La première partie du livre de M. de Girardin est consacrée à l’instruction primaire, qui, dans la nouvelle théorie, s’élève à la dignité d’enseignement national, et est présentée, sauf quelques variantes au programme des cours, comme une préparation suffisante à l’étude d’une profession. Sans doute, il serait à désirer que tous les membres de la communauté française, égaux en droits, reçussent en fait la même culture ; nous ne savons si cette utopie sera jamais réalisée ; mais assurément, et ce n’est pas sans tristesse que nous consignons ici cette conviction, des siècles se passeront avant que le fils du riche agronome ou du manufacturier puisse raisonnablement se contenter de l’éducation offerte gratuitement par les écoles primaires. M. de Girardin l’a fort bien dit : les obstacles que doit rencontrer toute tentative d’éducation nationale sont matériels et moraux ; seulement, il a eu le tort de ne pas s’arrêter pour mesurer gravement ces obstacles.
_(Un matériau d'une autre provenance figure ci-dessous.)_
Lemma missing_price_columns_witness :
  has_pcol P_datetime (p_columns no_open_prices) = true /\
  has_ohlc (p_columns no_open_prices) = false /\
  frame_empty scenario_A_signals = false /\
  has_scol S_datetime (s_columns scenario_A_signals) = true /\
  p_rows no_open_prices <> [] /\
  exists bt,
    __init__ no_open_prices None = Ok bt /\
    run bt None = Ok [] /\
    run bt (Some scenario_A_signals) = Raise (AttributeError "open").
Proof.
  split; [reflexivity|]. split; [reflexivity|]. split; [reflexivity|].
  split; [reflexivity|]. split; [discriminate|].
  destruct (proj2 (missing_price_columns no_open_prices None))
    as (bt & Hinit & _ & Hnone & _ & _ & _ & H);
    [reflexivity|reflexivity|].
  exists bt. split; [exact Hinit|]. split; [exact Hnone|].
  destruct (H scenario_A_signals) as (name & data & row & rest & Hrun & _);
    [reflexivity|reflexivity|discriminate|].
  cbv in Hinit. injection Hinit as <-.
  rewrite Hrun. vm_compute in Hrun. symmetry. exact Hrun.
Defined.

(** * Further properties of the simulator *)

(** ** One ledger row for each signal *)

Lemma signal_joined (row : Row.t) :
  Row.signal row <> 0%Z -> exists s, Row.joined row = Some s.
Proof.
  unfold Row.signal. destruct (Row.joined row) as [s|]; [eauto|congruence].
Qed.

(** On a bar with a signal [_open_trade_from_row] builds a trade. *)
Lemma open_row_some (self : Backtester) (data : data_frame) (tid k : nat)
    (row : Row.t) :
  Row.signal row <> 0%Z ->
  exists nt, open_row self data tid k row = Some nt.
Proof.
  intro Hs. destruct (signal_joined row Hs) as [s Hj].
  unfold open_row, _open_trade_from_row. rewrite Hj.
  apply Z.eqb_neq in Hs. rewrite Hs. eexists. reflexivity.
Qed.

Lemma append_new_trade_id (self : Backtester) (data : data_frame) (tid k : nat)
    (row : Row.t) (ots cls : list Trade.t) :
  Row.signal row <> 0%Z ->
  trade_id (append_new (open_row self data tid k row) ots cls tid) = S tid.
Proof.
  intro Hs. destruct (open_row_some self data tid k row Hs) as [nt ->].
  reflexivity.
Qed.

Lemma bar_step_trade_id (self : Backtester) (data : data_frame) (k : nat)
    (row : Row.t) (st st' : state) :
  bar_step self data k row st = Ok st' ->
  trade_id st' = (trade_id st + List.length (signal_bars [row]))%nat.
Proof.
  intro Hstep. apply bar_step_cases in Hstep. cbv zeta in Hstep.
  unfold signal_bars. cbn [filter].
  destruct Hstep as [_ [[_ [Hs [_ ->]]]|[[Hs [_ ->]]|[Hs ->]]]].
  - rewrite append_new_trade_id by exact Hs.
    apply Z.eqb_neq in Hs. rewrite Hs. cbn. lia.
  - rewrite append_new_trade_id by exact Hs.
    apply Z.eqb_neq in Hs. rewrite Hs. cbn. lia.
  - rewrite Hs. cbn. lia.
Qed.

Lemma bar_loop_trade_id (self : Backtester) (data : data_frame)
    (rows : list Row.t) (k : nat) (st st' : state) :
  bar_loop self data k rows st = Ok st' ->
  trade_id st' = (trade_id st + List.length (signal_bars rows))%nat.
Proof.
  revert k st. induction rows as [|row rest IH]; intros k st H.
  - cbn in H. injection H as <-. cbn. lia.
  - cbn [bar_loop] in H.
    destruct (bar_step self data k row st) as [st1|e] eqn:Hstep; [|discriminate].
    cbn [bind] in H. apply IH in H. apply bar_step_trade_id in Hstep.
    rewrite H, Hstep. unfold signal_bars. cbn [filter].
    destruct (negb (Row.signal row =? 0)%Z); cbn [List.length]; lia.
Qed.
Lemma canon_js_get (c : option jsval) (k : string) (t : option jsval) :
  (forall x, c = Some x -> canon x) ->
  js_get c k = Ok t -> forall x, t = Some x -> canon x.
Proof.
  intros Hc H x Hx. subst t.
  destruct c as [[| | | s | l | o]|]; try discriminate H; cbn in H.
  - destruct (array_index k); [|discriminate H].
    destruct (String.get _ s); inversion H; subst. exact I.
  - specialize (Hc _ eq_refl). apply canon_arr in Hc.
    destruct (array_index k) as [i|]; [|discriminate H]. injection H as H.
    rewrite Forall_forall in Hc. apply Hc. eapply nth_error_In, H.
  - specialize (Hc _ eq_refl). apply canon_obj in Hc. destruct Hc as [_ Hc].
    injection H as H. induction o as [|[k' v'] t IH]; [discriminate H|].
    cbn in H. inversion Hc; subst.
    destruct (String.eqb k k'); [injection H as <-; assumption | auto].
Qed.

Lemma canon_walk (p : list seg) (c t : option jsval) :
  (forall x, c = Some x -> canon x) ->
  walk c p = Ok t -> forall x, t = Some x -> canon x.
Proof.
  revert c. induction p as [|s p IH]; intros c Hc H; cbn in H.
  - injection H as <-. exact Hc.
  - destruct (js_get c (ToPropertyKey s)) as [c1|] eqn:Hg; [|discriminate H].
    cbn in H. eapply IH; [|exact H]. eapply canon_js_get; eassumption.
Qed.

Lemma canon_write_target (rows : list row) (c : option jsval) (k : string)
    (nv p : jsval) :
  (forall x, c = Some x -> canon x) -> canon nv ->
  write_target rows c k nv = Ok p -> canon p.
Proof.
  intros Hc Hnv. rewrite write_target_eq.
  destruct (js_get c k) as [target|] eqn:Hg; [|discriminate]. cbn [rbind].
  destruct (isEditingObjectFields rows && is_plain_object target
            && is_plain_object (Some nv)).
  - apply canon_js_set; [exact Hc|]. apply canon_spread.
    + eapply canon_js_get; eassumption.
    + now intros ? [= <-].
  - destruct (rename_attempt rows nv && is_null target); [discriminate|].
    apply canon_js_set; assumption.
Qed.

Lemma canon_put_child (v : jsval) (k : string) (child : jsval) :
  canon v -> canon child -> canon (put_child v k child).
Proof.
  intros Hv Hc. destruct v as [| | | | l | o]; cbn [put_child]; try exact Hv.
  - destruct (array_index k) as [i|]; [|exact Hv].
    destruct (N.to_nat i <? List.length l)%nat; [|exact Hv].
    apply canon_arr. apply canon_arr in Hv.
    apply Forall_arr_set; [exact I | exact Hc | exact Hv].
  - apply canon_obj in Hv. destruct Hv as [Hk Ho]. apply canon_obj. split.
    + now rewrite keys_replace.
    + apply Forall_replace; assumption.
Qed.

Lemma canon_plug (p : list seg) (root parent : jsval) :
  canon root -> canon parent -> canon (plug root p parent).
Proof.
  revert root. induction p as [|s p IH]; intros root Hr Hp; cbn [plug].
  - exact Hp.
  - destruct (js_get (Some root) (ToPropertyKey s)) as [[child|]|] eqn:Hg;
      try exact Hr.
    apply canon_put_child; [exact Hr|]. apply IH; [|exact Hp].
    eapply canon_js_get; [|exact Hg|reflexivity]. now intros ? [= <-].
Qed.

Lemma read_root_canon (doc : string) (root : jsval) :
  read_root doc = Ok root -> canon root.
Proof.
  unfold read_root. destruct (negb (doc =? EmptyString)%string).
  - apply JSON_parse_canon.
  - intros [= <-]. cbn. auto.
Qed.

Lemma new_value_canon (nodeData : option NodeData) (text : string) (nv : jsval) :
  new_value nodeData text = Ok nv -> canon nv.
Proof.
  unfold new_value. destruct (JSON_parse text) as [v|e] eqn:Hp.
  - intros [= <-]. eapply JSON_parse_canon, Hp.
  - intros H. break_hyp H; injection H as <-; exact I.
Qed.

Lemma edit_root_canon (rows : list row) (root nv : jsval) :
  canon root -> canon nv -> canon (edit_root rows root nv).
Proof.
  intros Hr Hn. unfold edit_root.
  destruct (isEditingObjectFields rows && is_plain_object (Some nv)); [|exact Hn].
  destruct (is_plain_object (Some root)); [|exact Hn].
  apply canon_spread; now intros ? [= <-].
Qed.

Lemma edit_path_canon (rows : list row) (p : list seg) (root nv v : jsval) :
  canon root -> canon nv -> edit_path rows p root nv = Ok v -> canon v.
Proof.
  intros Hr Hn. unfold edit_path, traverseToParent.
  destruct (List.length p =? 0)%nat; cbn [rbind cursor lastKey]; [discriminate|].
  destruct (walk (Some root) (firstn (List.length p - 1) p)) as [c|] eqn:Hw;
    [|discriminate].
  cbn [rbind cursor lastKey parentPath].
  destruct c as [cur|]; [|discriminate].
  destruct (nth_error p (List.length p - 1)) as [last|]; [|discriminate].
  destruct (write_target rows (Some cur) (ToPropertyKey last) nv) as [p'|] eqn:Hwt;
    [|discriminate].
  cbn [rbind]. intros [= <-]. apply canon_plug; [exact Hr|].
  eapply canon_write_target; [|exact Hn|exact Hwt].
  eapply canon_walk; [|exact Hw]. now intros ? [= <-].
Qed.

Lemma edit_value_canon (nodeData : option NodeData) (doc text : string)
    (v : jsval) :
  edit_value nodeData doc text = Ok v -> canon v.
Proof.
  unfold edit_value.
  destruct (read_root doc) as [root|] eqn:Hr; [|discriminate].
  destruct (new_value nodeData text) as [nv|] eqn:Hn; [|discriminate].
  cbn [rbind].
  apply read_root_canon in Hr. apply new_value_canon in Hn.
  destruct (List.length (path_of nodeData) =? 0)%nat.
  - intros [= <-]. now apply edit_root_canon.
  - now apply edit_path_canon.
Qed.

(** ** Reading a property after a write *)

Lemma obj_lookup_replace_same (k : string) (v : jsval) (o : obj) :
  has_key k o = true -> obj_lookup k (obj_replace k v o) = Some v.
Proof.
  unfold has_key. induction o as [|[k' v'] t IH]; cbn; [discriminate|].
  destruct (String.eqb k k') eqn:E; cbn; rewrite E; auto.
Qed.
Il nous paraît donc à propos, pour réparer cet oubli, d’emprunter quelques détails à un livre récemment publié et qui porte un caractère officiel. Avant de mettre à exécution la loi du 28 juin 1833, M. Guizot, alors ministre de l’instruction publique, sentit la nécessité de faire constater l’état des écoles populaires. — « Au signal donné, cinq cents inspecteurs partirent ensemble, gravirent les montagnes, descendirent dans les vallées, traversèrent les fleuves et les forêts, et portèrent dans les hameaux les plus lointains, les plus sauvages, la preuve vivante que le gouvernement ne voulait plus rester étranger désormais à l’éducation du plus humble citoyen. Les rapports adressés au ministre par les hommes chargés de cette mission présentaient toutes les garanties souhaitables ; pour la plupart, professeurs de collège, magistrats, membres de comité, ils n’avaient aucun intérêt à exagérer le bien ni le mal. » — C’est ainsi que s’exprime M. Lorain, qui a résumé et reproduit par fragmens ces rapports, pour en faire un Tableau de l’Instruction primaire en France[1] ; tableau d’un

  1. Un vol.  in-8o, chez Hachette.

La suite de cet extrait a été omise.